In today's critical situation affecting every citizen of the country, Government urgently needs to act and protect dairy farmers of India which will help in keeping control over input prices to milk farmer and ultimately to check milk prices in the country also.
"Milk" is the largest crop in India in value terms above Rs 2.25 lakh crore and the milk group contributes highest to the total output of the agricultural sector surpassing the output value of wheat, rice and oilseeds. "Milk" directly affects livelihood of country's almost all farmers including landless and marginal farmers. Today at the time of unprecedented drought like situation prevailing in country, it is necessary that Government pays immediate attention to the country's dairy co-operative industry and ensure that it does not cripple. Interestingly, "Milk" also forms the largest share of expenditure on food item in a consumer basket and hence the rise in milk price affect each common man of India the most.
-- Proposal to restore custom duty on Milk Powder and Butteroil
Recently there has been news in the media that NDDB plans to import 10,000 MT skimmed milk powder to meet the domestic demand. However, country is soon entering into flush milk season and such announcement of import will results into substantial drop in market prices which will affect the milk farmers very badly. We have suggested Government not to rush into SMP import at this juncture but review the milk scenario in March-April 2010 (at the end of flush season) and if required may take a call to import SMP.

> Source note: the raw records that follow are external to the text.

(* ===== verification/TrapAsmProps.v ===== *)
(** * What holds of the trap entry, the trap return and the switches

    A frame holds exactly the interrupted registers, the return restores exactly what the
    frame holds, and the two switches save and restore what the calling convention asks. *)

From Stdlib Require Import ZifyN ZifyNat.
From stdpp Require Import base numbers functions list.
From S2P Require Import Prelude Mmu Sched Syscall SyscallProps TrapAsm.

(** ** Executing straight code *)

Definition simple (i : Instr) : bool :=
  match i with Bne _ _ _ | Bltu _ _ _ | Beqz _ _ | Loop | Call | Sret | Ret => false | _ => true end.

Section exec.
Context (sym : Sym → N).

Definition exec_all (l : list Instr) (m : Mach) : Mach := foldl (λ m i, exec1 sym i m) m l.

Lemma exec_simple n l k m :
  forallb simple l = true → exec sym (length l + n) (l ++ k) m = exec sym n k (exec_all l m).
Proof.
  revert m. induction l as [|i l IH]; intros m H; [done|]. cbn in H. apply andb_prop in H as [H1 H2].
  cbn [length plus app]. change (exec_all (i :: l) m) with (exec_all l (exec1 sym i m)). rewrite <-IH by done.
  by destruct i.
Qed.

Lemma exec_all_app l1 l2 m : exec_all (l1 ++ l2) m = exec_all l2 (exec_all l1 m).
Proof. apply foldl_app. Qed.

Lemma exec_all_cons i l m : exec_all (i :: l) m = exec_all l (exec1 sym i m).
Proof. done. Qed.

(** ** Runs of stores and loads *)

Lemma reg_set m r v q : reg (set_reg r v m) q = if decide (q = r ∧ r ≠ 0) then v else reg m q.
Proof.
  unfold reg, set_reg. destruct (N.eqb_spec r 0) as [->|Hr].
  - rewrite decide_False by tauto. done.
  - destruct (N.eqb_spec q 0) as [->|Hq]; [rewrite decide_False by (intros [? ?]; congruence); done|]. simpl.
    destruct (decide (q = r)) as [->|Hne]; [rewrite decide_True by done; by rewrite fn_lookup_insert|].
    rewrite decide_False by tauto. by rewrite fn_lookup_insert_ne.
Qed.

(** Stores at offsets from register [b]. *)
Lemma saves_run b l m :
  (∀ r o, (r, o) ∈ l → reg m b + o ≤ USIZE_MAX) → NoDup l.*2 →
  let m' := exec_all (saves b l) m in
  regs m' = regs m ∧ csrs m' = csrs m ∧
  (∀ r o, (r, o) ∈ l → mem m' (reg m b + o) = reg m r) ∧
  (∀ a, (∀ r o, (r, o) ∈ l → a ≠ reg m b + o) → mem m' a = mem m a).
Proof.
  revert m. induction l as [|[r o] l IH]; intros m Ho Hn; cbn zeta.
  { split; [done|]. split; [done|]. split; [|done]. by intros r o ?%not_elem_of_nil. }
  cbn in Hn. apply NoDup_cons in Hn as [Hno Hn].
  change (saves b ((r, o) :: l)) with (Sd r o b :: saves b l). rewrite exec_all_cons.
  assert (wrapping_add (reg m b) o = reg m b + o) as Hw by (apply wrapping_add_le, (Ho r); by left).
  cbn [exec1]. rewrite Hw. set (m1 := store (reg m b + o) (reg m r) m).
  destruct (IH m1) as (H1 & H2 & H3 & H4); [intros r' o' Hin; apply (Ho r'); by right|done|].
  change (reg m1 b) with (reg m b) in *. split; [done|]. split; [done|]. split.
  - intros r' o' [[= -> ->]|Hin]%elem_of_cons; [|by rewrite (H3 r' o' Hin)].
    rewrite H4; [cbn; by rewrite fn_lookup_insert|]. intros r2 o2 Hin E.
    assert (o = o2) as -> by (clear -E; lia). apply Hno, list_elem_of_fmap. by exists (r2, o2).
  - intros a Ha. rewrite H4 by (intros r2 o2 Hin; apply (Ha r2); by right). cbn.
    rewrite fn_lookup_insert_ne; [done|]. intros <-. by apply (Ha r o); [left|].
Qed.

(** Loads at offsets from a register that is not among the loaded ones. *)
Lemma loads_run b l m :
  (∀ r o, (r, o) ∈ l → reg m b + o ≤ USIZE_MAX ∧ r ≠ b ∧ r ≠ 0) → NoDup l.*1 →
  let m' := exec_all (loads b l) m in
  mem m' = mem m ∧ csrs m' = csrs m ∧
  (∀ r o, (r, o) ∈ l → reg m' r = mem m (reg m b + o)) ∧
  (∀ r, r ∉ l.*1 → reg m' r = reg m r).
Proof.
  revert m. induction l as [|[r o] l IH]; intros m Ho Hn; cbn zeta.
  { split; [done|]. split; [done|]. split; [|done]. by intros r o ?%not_elem_of_nil. }
  cbn in Hn. apply NoDup_cons in Hn as [Hno Hn].
  change (loads b ((r, o) :: l)) with (Ld r o b :: loads b l). rewrite exec_all_cons.
  destruct (Ho r o) as (Hle & Hb & H0); [by left|]. cbn [exec1]. rewrite wrapping_add_le by done.
  set (m1 := set_reg r (mem m (reg m b + o)) m).
  assert (mem m1 = mem m ∧ csrs m1 = csrs m) as [Em Ec] by (unfold m1, set_reg; by destruct (r =? 0)).
  assert (reg m1 b = reg m b) as Erb by (unfold m1; rewrite reg_set, decide_False; [done|intros [? ?]; congruence]).
  destruct (IH m1) as (H1 & H2 & H3 & H4); [intros r' o' Hin; rewrite Erb; apply Ho; by right|done|].
  rewrite Erb, Em in *. split; [congruence|]. split; [congruence|]. split.
  - intros r' o' [[= -> ->]|Hin]%elem_of_cons; [|by apply H3]. rewrite H4 by done. unfold m1. by rewrite reg_set, decide_True.
  - intros r' Hr. cbn in Hr. apply not_elem_of_cons in Hr as [Hne Hr]. rewrite H4 by done. unfold m1.
    rewrite reg_set, decide_False; [done|]. intros [? ?]; congruence.
Qed.

Lemma reg_set_eq m r v : r ≠ 0 → reg (set_reg r v m) r = v.
Proof. intros. by rewrite reg_set, decide_True. Qed.
Lemma reg_set_ne m r v q : q ≠ r → reg (set_reg r v m) q = reg m q.
Proof. intros. rewrite reg_set, decide_False; [done|]. by intros [? _]. Qed.
Lemma reg_store a v m q : reg (store a v m) q = reg m q.
Proof. done. Qed.
Lemma reg_set_csr c v m q : reg (set_csr c v m) q = reg m q.
Proof. done. Qed.
Lemma mem_set_reg r v m : mem (set_reg r v m) = mem m.
Proof. unfold set_reg. by destruct (r =? 0). Qed.
Lemma csrs_set_reg r v m : csrs (set_reg r v m) = csrs m.
Proof. unfold set_reg. by destruct (r =? 0). Qed.
Lemma mem_set_csr c v m : mem (set_csr c v m) = mem m.
Proof. done. Qed.
Lemma csrs_store a v m : csrs (store a v m) = csrs m.
Proof. done. Qed.
Lemma csr_set_eq c v m : csrs (set_csr c v m) c = v.
Proof. simpl. by rewrite fn_lookup_insert. Qed.
Lemma csr_set_ne c d v m : c ≠ d → csrs (set_csr d v m) c = csrs m c.
Proof. intros. simpl. by rewrite fn_lookup_insert_ne. Qed.
Lemma reg_same m m' : regs m' = regs m → ∀ r, reg m' r = reg m r.
Proof. intros E r. unfold reg. by rewrite E. Qed.
Lemma mem_store a v m : mem (store a v m) = <[a := v]> (mem m).
Proof. done. Qed.
Lemma mem_store_eq a v m : mem (store a v m) a = v.
Proof. simpl. by rewrite fn_lookup_insert. Qed.
Lemma mem_store_ne a b v m : a ≠ b → mem (store b v m) a = mem m a.
Proof. intros. simpl. by rewrite fn_lookup_insert_ne. Qed.
End exec.
(** A connection when [HandleConnection] has returned. *)
Record Served : Type := mkServed {
  served_reader : Reader;             (* what is left unread *)
  served_writer : Writer;             (* what the peer was sent *)
  served_closed : bool;               (* conn.Close() was called *)
  served_stdout : list stdout_entry;
  served_log : list log_entry
}.

(** [errors.Is(err, io.EOF)] *)
Definition is_EOF (err : option error) : bool :=
  match err with Some io_EOF => true | _ => false end.

(** [err.(net.Error)] with [err.Timeout()] *)
Definition is_Timeout (err : option error) : bool :=
  match err with Some net_Timeout => true | _ => false end.

Section connection.

(** [filepath.Join] *)
Variable filepath_Join : list ascii → list ascii → list ascii.

Definition HandleGoodRequest (s : Server) : Response :=
  let res := mkResponse 0 [] [] in
  let res := HandleOK res in
  mkResponse (StatusCode res) (Proto res) (filepath_Join (DocRoot s) "hello-world.txt").

(** The [for] loop of [HandleConnection].  [SetReadDeadline n] is the error
    of the [n]-th call of [conn.SetReadDeadline]; the deadline itself shows
    as the error that ends the bytes of the reader.  [out] and [log] are
    what was printed and logged so far, [n] the number of turns made. *)
Fixpoint HandleConnection_loop (s : Server) (SetReadDeadline : nat → option error)
    (fuel n : nat) (br : Reader) (conn : Writer)
    (out : list stdout_entry) (log : list log_entry) : option Served :=
  match fuel with
  | O => None
  | S fuel' =>
      match SetReadDeadline n with
      | Some _ => Some (mkServed br conn true out (log ++ [log_deadline_failed]))
      | None =>
          match ReadRequest br with
          | None => None
          | Some ((req, err), br, lines) =>
              let out := out ++ (out_line <$> lines) in
              if is_EOF err
              then Some (mkServed br conn true out (log ++ [log_closed_by_peer]))
              else if is_Timeout err
              then Some (mkServed br conn true out (log ++ [log_timed_out]))
              else
                match err with
                | Some e =>
                    let res := HandleBadRequest (mkResponse 0 [] []) in
                    let '(_, conn) := Write res conn in
                    Some (mkServed br conn true out (log ++ [log_bad_request e]))
                | None =>
                    let log := log ++ [log_good_request req] in
                    let res := HandleGoodRequest s in
                    let '(err, conn) := Write res conn in
                    let out := match err with
                               | Some e => out ++ [out_error e]
                               | None => out
                               end in
                    HandleConnection_loop s SetReadDeadline fuel' (S n) br conn out log
                end
          end
      end
  end.

(** A turn that goes on has read a whole request, so one more turn than
    there are bytes is enough. *)
Definition HandleConnection (s : Server) (SetReadDeadline : nat → option error)
    (br : Reader) (conn : Writer) : option Served :=
  HandleConnection_loop s SetReadDeadline (S (length (pending br))) 0 br conn [] [].

End connection.

(** ** Vocabulary of the statements *)

(** What [ReadLine] does, by the first CRLF of the bytes left: the line
    before it, the reader after it; or all the bytes and the error. *)
Definition line_of (data : list ascii) (f : error)
  : list ascii * option error * Reader :=
  match strings.Index data CRLF with
  | Some k => ((take k data, None), mkReader (drop (k + 2) data) f)
  | None => ((data, Some f), mkReader [] f)
  end.

(** The header lines of a request, as they are on the wire. *)
Definition header_block (hs : list (list ascii)) : list ascii :=
  foldr (λ h acc, h ++ CRLF ++ acc) [] hs.
(** * dride-image-flasher: the flash controller and the image selector

    A shallow embedding of the two services of the GUI that sequence a
    flash session:

    - [ImageSelectorService] (lib/gui/modules/image-selector.js):
      [selectImage], [selectImageByPath], [reselectImage],
      [removeImageSelection], [selectCustomImage];
    - the flash controller: [flashImageToDrive], [getProgressButtonLabel],
      [downloadImageIfNeeded].

    JavaScript promises are modelled by their eventual outcome
    ([Resolved], [Rejected] or [Pending] for a promise that never settles).
    The code runs in a state-and-trace monad: the state is the pair of the
    two redux-backed stores the code touches (flash state and selection
    state) plus the controller's own field; the trace is the chronological
    list of calls made to collaborators, each stamped with the value
    [flashState.isFlashing()] had when the call was made. *)

From Stdlib Require Import String Ascii List ZArith Bool Lia.
From Stdlib Require Import DecimalString Sorted Permutation Orders Mergesort.
Import ListNotations.

Local Open Scope string_scope.
Local Open Scope list_scope.

(** ** JavaScript values *)

(** The few dynamically typed values the code inspects for truthiness. *)
Inductive JsVal : Type :=
| JUndefined
| JBool (b : bool)
| JStr (s : string).

(** [Boolean(v)], also the test of [if (v)] and [!v]. *)
Definition Boolean (v : JsVal) : bool :=
  match v with
  | JUndefined => false
  | JBool b => b
  | JStr s => negb (s =? "")
  end.

(** A number field that may be absent, [0] and [undefined] being falsy. *)
Definition truthy_num (n : option Z) : bool :=
  match n with
  | Some z => negb (z =? 0)%Z
  | None => false
  end.

(** A string field that may be absent, [''] and [undefined] being falsy. *)
Definition truthy_str (s : option string) : bool :=
  match s with
  | Some x => negb (x =? "")
  | None => false
  end.

(** [x === 'lit'] for a field that may be absent. *)
Definition strict_eq (x : option string) (lit : string) : bool :=
  match x with
  | Some s => s =? lit
  | None => false
  end.

(** An [Error] as the writer and the metadata reader reject with. *)
Record JsError : Type := mkError {
  code : option string;
  message : string
}.

(** The eventual outcome of a promise. *)
Inductive Promise (A E : Type) : Type :=
| Resolved (a : A)
| Rejected (e : E)
| Pending.

Arguments Resolved {A E} a.
Arguments Rejected {A E} e.
Arguments Pending {A E}.

(** The result of calling a function that may throw before returning. *)
Inductive Call (A E : Type) : Type :=
| Returned (a : A)
| Threw (e : E).

Arguments Returned {A E} a.
Arguments Threw {A E} e.

(** ** Data model *)

(** Image metadata, as [imageStream.getImageMetadata] yields it and as
    [selectImage] receives it. *)
Record Image : Type := mkImage {
  path : string;
  size : Z;
  hasMBR : bool;
  logo : JsVal;
  bmap : JsVal
}.

(** What [flashImageToDrive] is given: a local image has a [path]; a
    remote one has none and is handed to [request] as it is. *)
Record ImageSource : Type := mkSource {
  src_path : option string;
  src_url : string
}.

Record Drive : Type := mkDrive {
  device : string;
  description : string;
  drive_size : Z;
  mountpoint : string;
  system : bool
}.
(** [groups k s] matches one group followed by [k] times a comma and a
    group at the start of [s], by backtracking: a group first takes one
    more character and gives it back only when the rest cannot match.
    It returns the groups and what is left of [s]. *)
Fixpoint groups (k : nat) : list ascii -> option (list (list ascii) * list ascii) :=
  match k with
  | O => fun s => let '(g, r) := dotStar s in Some ([g], r)
  | S k' =>
      fix star (s : list ascii) : option (list (list ascii) * list ascii) :=
        let stop :=
          match s with
          | a :: rest =>
              if isComma a then
                match groups k' rest with
                | Some (gs, r) => Some ([] :: gs, r)
                | None => None
                end
              else None
          | [] => None
          end in
        match s with
        | a :: rest =>
            if isNewline a then stop
            else
              match star rest with
              | Some (g :: gs, r) => Some ((a :: g) :: gs, r)
              | _ => stop
              end
        | [] => stop
        end
  end.

(** One match of the pattern at the start of [s]: the whole match, the
    three groups, and the rest of the text. *)
Definition matchHere (s : list ascii) : option (list string * list ascii) :=
  match groups 2 s with
  | Some (gs, r) =>
      let whole := take (length s - length r)%nat s in
      Some (string_of_list_ascii whole :: map string_of_list_ascii gs, r)
  | None => None
  end.

(** All matches, from left to right; [fuel] bounds the number of
    positions tried. *)
Fixpoint findAll (fuel : nat) (s : list ascii) : list (list string) :=
  match fuel with
  | O => []
  | S fuel' =>
      match matchHere s with
      | Some (m, r) => m :: findAll fuel' r
      | None =>
          match s with
          | _ :: rest => findAll fuel' rest
          | [] => []
          end
      end
  end.

Definition FindAllStringSubmatch (s : string) : list (list string) :=
  let l := list_ascii_of_string s in
  findAll (S (length l)) l.

End GoRegexp.

(** ** Authentication

    [Radiko.auth] returns the token of the first exchange and the area read
    from the body of the second.  Everything up to and including the first
    exchange (the player download, [swfextract], the [auth1_fms] request,
    the partial key) is taken by its outcome [stage1]: the token, or the
    first error met.  [stage2] is what the second exchange delivers: the
    body read from the response, or the transport error. *)

Record AuthWorld : Type := mkAuthWorld {
  stage1 : result string;
  stage2 : result string
}.

(** The callback given to [httpDo] for [auth2_fms], on the body read. *)
Definition auth2 (body : string) : outcome (result string) :=
  let matches := GoRegexp.FindAllStringSubmatch body in
  let guard :=
    match matches with
    | [m] => negb (length m =? 4)%nat
    | _ => false
    end in
  if guard then Returned (Err (errors_New "failed to auth"))
  else
    match matches with
    | [] => Panicked "index out of range [0] with length 0"
    | m :: _ =>
        match m with
        | _ :: area :: _ => Returned (Ok area)
        | _ => Panicked "index out of range [1]"
        end
    end.

(** [Radiko.auth]: the token and the area, or an error. *)
Definition auth (w : AuthWorld) : outcome (result (string * string)) :=
  match stage1 w with
  | Err e => Returned (Err e)
  | Ok authtoken =>
      match stage2 w with
      | Err e => Returned (Err e)
      | Ok body =>
          match auth2 body with
          | Panicked msg => Panicked msg
          | Returned (Err e) => Returned (Err e)
          | Returned (Ok area) => Returned (Ok (authtoken, area))
          end
      end
  end.

(** ** Time, contexts and [select]

    The supervisor and the capture call wait on channels.  Their model is
    timed: an instant is a Unix second, every channel operation that can
    proceed is given the instant from which it can, and a [select] takes
    the branch that can proceed first.  When several can at the same
    instant Go picks one at random: the pick is read from an oracle. *)

(** A [context.Context]: the instant at which [Done] is closed, if ever,
    and the error [Err] reports from then on. *)
Record Context : Type := mkContext {
  done_at : option Z;
  ctx_Err : error
}.

Inductive branch : Type :=
| BrStart      (* [<-c] *)
| BrDone       (* [<-ctx.Done()] *)
| BrErrChan    (* [<-errChan] *)
| BrTimer.     (* [<-time.After(...)] *)

(** The earliest instant among the branches, [None] when there is none. *)
Fixpoint earliest (evs : list (branch * Z)) : option Z :=
  match evs with
  | [] => None
  | (_, t) :: rest =>
      match earliest rest with
      | None => Some t
      | Some t' => Some (Z.min t t')
      end
  end.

Further, Government of India had issued a customs-tariff notification no. 42/2008 dated 1st April 2008 to reduce import duty of Butter, Ghee and Butteroil to 30% from previous level of 40%. Government has also issued a customs-tariff notification no. 56/2008 dated 29th April 2008 to reduce import duty on milk powders to 5 % from 15 % on the Tariff Rate Quota (TRQ) of 10000 MTs.
However, the developed nations like EU and USA are giving very high subsidy to their farmers and artificially reduce prices of dairy products in the world market. Such subsidized products are dumped into developing nations which create an attractive market for them and they get rid of their surplus production.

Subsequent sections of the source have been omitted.